What you should do:
Restate each record exactly as it was written.

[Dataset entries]
Lemma published_snoc job log event :
  published job (log ++ [event]) = published job log ++ published job [event].
Proof. apply omap_app. Qed.
Lemma published_note job log event : is_update event = false → published job (log ++ [event]) = published job log.
Proof. intros He. rewrite published_snoc. destruct event; try done; by rewrite app_nil_r. Qed.
Lemma published_update job log update :
  published job (log ++ [Event.Updated job update]) = published job log ++ [update].
Proof. rewrite published_snoc. simpl. by rewrite decide_True. Qed.
Lemma published_other job job' log update :
  job' ≠ job → published job (log ++ [Event.Updated job' update]) = published job log.
Proof. intros Hne. rewrite published_snoc. simpl. by rewrite decide_False, app_nil_r. Qed.

(** A job was started for a plan and applied to the document of that name; the
    updates are what the attempt had to tell. *)
Definition job_applied (log : list Event) (id job : N) (updates : list (AttemptSnapshot * EventsPage)) : Prop :=
  ∃ plan protocol, Event.Started id job plan ∈ log ∧ Event.Applied id job plan protocol ∈ log ∧
    (updates = [] ∨ ∃ document, protocol.(JsonProtocol.app).(DisksGraph.plans) !! plan = Some document ∧
       attempt_updates document updates).

Definition pending (context : Context) (plan : PlanId) (job : N) : Prop :=
  context.(Context.queue) = Some (Message.Apply plan job) ∨ task_of context = Some (Task.Applying plan job).
Definition publishing (context : Context) (job : N) (updates : list (AttemptSnapshot * EventsPage)) : Prop :=
  ∃ error broken, task_of context = Some (Task.Publishing job updates error broken).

Output of the exercise:
Lemma published_snoc job log event :
  published job (log ++ [event]) = published job log ++ published job [event].
Proof. apply omap_app. Qed.
Lemma published_note job log event : is_update event = false → published job (log ++ [event]) = published job log.
Proof. intros He. rewrite published_snoc. destruct event; try done; by rewrite app_nil_r. Qed.
Lemma published_update job log update :
  published job (log ++ [Event.Updated job update]) = published job log ++ [update].
Proof. rewrite published_snoc. simpl. by rewrite decide_True. Qed.
Lemma published_other job job' log update :
  job' ≠ job → published job (log ++ [Event.Updated job' update]) = published job log.
Proof. intros Hne. rewrite published_snoc. simpl. by rewrite decide_False, app_nil_r. Qed.

(** A job was started for a plan and applied to the document of that name; the
    updates are what the attempt had to tell. *)
Definition job_applied (log : list Event) (id job : N) (updates : list (AttemptSnapshot * EventsPage)) : Prop :=
  ∃ plan protocol, Event.Started id job plan ∈ log ∧ Event.Applied id job plan protocol ∈ log ∧
    (updates = [] ∨ ∃ document, protocol.(JsonProtocol.app).(DisksGraph.plans) !! plan = Some document ∧
       attempt_updates document updates).

Definition pending (context : Context) (plan : PlanId) (job : N) : Prop :=
  context.(Context.queue) = Some (Message.Apply plan job) ∨ task_of context = Some (Task.Applying plan job).
Definition publishing (context : Context) (job : N) (updates : list (AttemptSnapshot * EventsPage)) : Prop :=
  ∃ error broken, task_of context = Some (Task.Publishing job updates error broken).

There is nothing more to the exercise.